WordGeneratorAPI

API to generate nearest words based on provided dictionary.

Run

I tested using Python 3.7.3

pip install -r requirements.txt

python core.py

will run in localhost on port 7777

pip freeze output:

aniso8601==6.0.0 certifi==2019.3.9 Click==7.0 editdistance==0.5.3 Flask==1.0.3 Flask-Jsonpify==1.5.0 Flask-RESTful==0.3.7 itsdangerous==1.1.0 Jinja2==2.10.1 MarkupSafe==1.1.1 pytz==2019.1 six==1.12.0 Werkzeug==0.15.4

API requests

API 1: POST http://127.0.0.1:7777/dictionary?dictionary_url=https://raw.githubusercontent.com/dwyl/english-words/master/words.txt

Expected output: { "loaded_dictionary_url": "https://raw.githubusercontent.com/dwyl/english-words/master/words.txt" }

API 2: GET http://127.0.0.1:7777/nearestWord?word=car&delta=1&number=5

Expected output: { "found_number_words": true, "list_of_words": [ "aar", "ar", "bar", "ca", "ca'" ] }

Notes

Ideas for word generation:

1) leveistein automata, modify to find exact n away. Or use this to prune the search space. 
2) graph representation, where weight of edge is edit distance - graph generation is expensive, calculation from there is cheaper. 
What if input word is not in the given dictionary? Find closest word based on edit distance.
3) range based, sort input accoridng to length. Proof of correctness: 
4) brute force: for every word in dictionary, calculate edit distance. Terminate early if we got 'number' amount of words delta edit distance away from intput 'word'
5) Use brute force to test correctness of improved solution

Assumptions for design:

1) Global dictionary, uploading new dictionary will overrite previous dictionary.
2) Assuming that case does not matter-convert dictionary and input word to lower case. 
3) Assuming finding nearest words (API 2), will be called more often than load dictionary (API 1). So, we can optimize design for API 2.
4) Dictionary/trie is not user specific, and is shared by all connections.
5) Single threaded.
6) If we can not find enough number of words exactly delta away from input word, API 2 returns how many ever possible, with a flag (found_number_words) to indicate if it found required matches (true if it did).
7) nearest words returned are in alphabetical ordering
8) space is counted as a character, so if we have "car " as input, with delta 1, 
our output can have "car" as 1 edit distance away

Performance breakdown:

Brute force solution: According to the source code for the editdistance library that I am use (https://github.com/aflc/editdistance/blob/master/editdistance/_editdistance.cpp), 
for the worst case input they use edit_distance_dp, which is the dynamic programming way to solve edit ditstance. Which has a time complexity and space complexity of
O(m*n). Where m and n are the strings being compared. In the worst case the bruteNearestWord method will go over all dictionary words, lets say d. So our time complexiy would 
be O(m*n*d), in the worst case O(d*(s)^2), where s is max length of word.
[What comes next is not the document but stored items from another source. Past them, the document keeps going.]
(** * eicg: a bracketed call-expression language compiled to Python

    A shallow embedding of the three stages of the compiler
    (internal/lexer, internal/parser, internal/printer/printers/python)
    and the properties of its specification.

    Conventions of the embedding:
    - a Go [string] is a [string] (a sequence of bytes); a [rune] is its
      code point in [Z]; Go's [int] row and column counters are [Z];
    - a Go function that can stop the process ([log.Fatal]) or panic
      (index out of range, failed type assertion) returns a [result];
    - the mutable receiver ([*Printer], [*Lexer]) is passed in and
      returned explicitly;
    - writes to standard output ([fmt.Printf] in [lognext],
      [internal.DebugBlock]) are not part of the model. *)

From Stdlib Require Import String Ascii List ZArith Bool Lia.
Import ListNotations.

Local Open Scope list_scope.
Local Open Scope string_scope.

Set Warnings "-register-all".

(** ** Tokens (internal/lexer) *)

Inductive TokenType : Type :=
| TokenUnknown
| TokenSquareBracketOpen
| TokenSquareBracketClose
| TokenComma
| TokenName
| TokenNumber
| TokenSlash
| TokenEquals.

Definition TokenType_eqb (a b : TokenType) : bool :=
  match a, b with
  | TokenUnknown, TokenUnknown
  | TokenSquareBracketOpen, TokenSquareBracketOpen
  | TokenSquareBracketClose, TokenSquareBracketClose
  | TokenComma, TokenComma
  | TokenName, TokenName
  | TokenNumber, TokenNumber
  | TokenSlash, TokenSlash
  | TokenEquals, TokenEquals => true
  | _, _ => false
  end.

Record Location : Type := mkLocation {
  Col : Z;
  Row : Z;
  File : string
}.

Record Token : Type := mkToken {
  Typ : TokenType;
  Value : string;
  Loc : Location
}.

(** [Location{}] *)
Definition noLocation : Location := mkLocation 0 0 "".

Definition UnknownToken : Token := mkToken TokenUnknown "<unknown>" noLocation.

(** ** Outcomes of a Go call *)

(** Go [error] values: [io.EOF], the wrapped [ErrTokenNotExpected] of
    [expectToken] (with the two kind names and the location it formats)
    and the error of [parseExpression] (with the token it dumps). *)
Inductive error : Type :=
| EOF
| ErrTokenNotExpected (expected given : string) (at_ : Location)
| ErrFailedToParseExpression (token : Token).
Improved (current solution): Based on the dp solution of edit distance, we can see that the table that is built, can be reused for a word with the same prefix. \
For example with car as the input, and comparing it with arc we create a levenshtein distance table, and when we compare car with arcs, we can reuse this table and simply
fill in the last row.
Using a trie to store our dictionary, all shared prefixes in the dictionary are collaped into a single path,
so we can process them in the best order for building up the levenshtein tables one row at a time.
The upper bound for the runtime is O(<max word length> * <number of nodes in the trie>).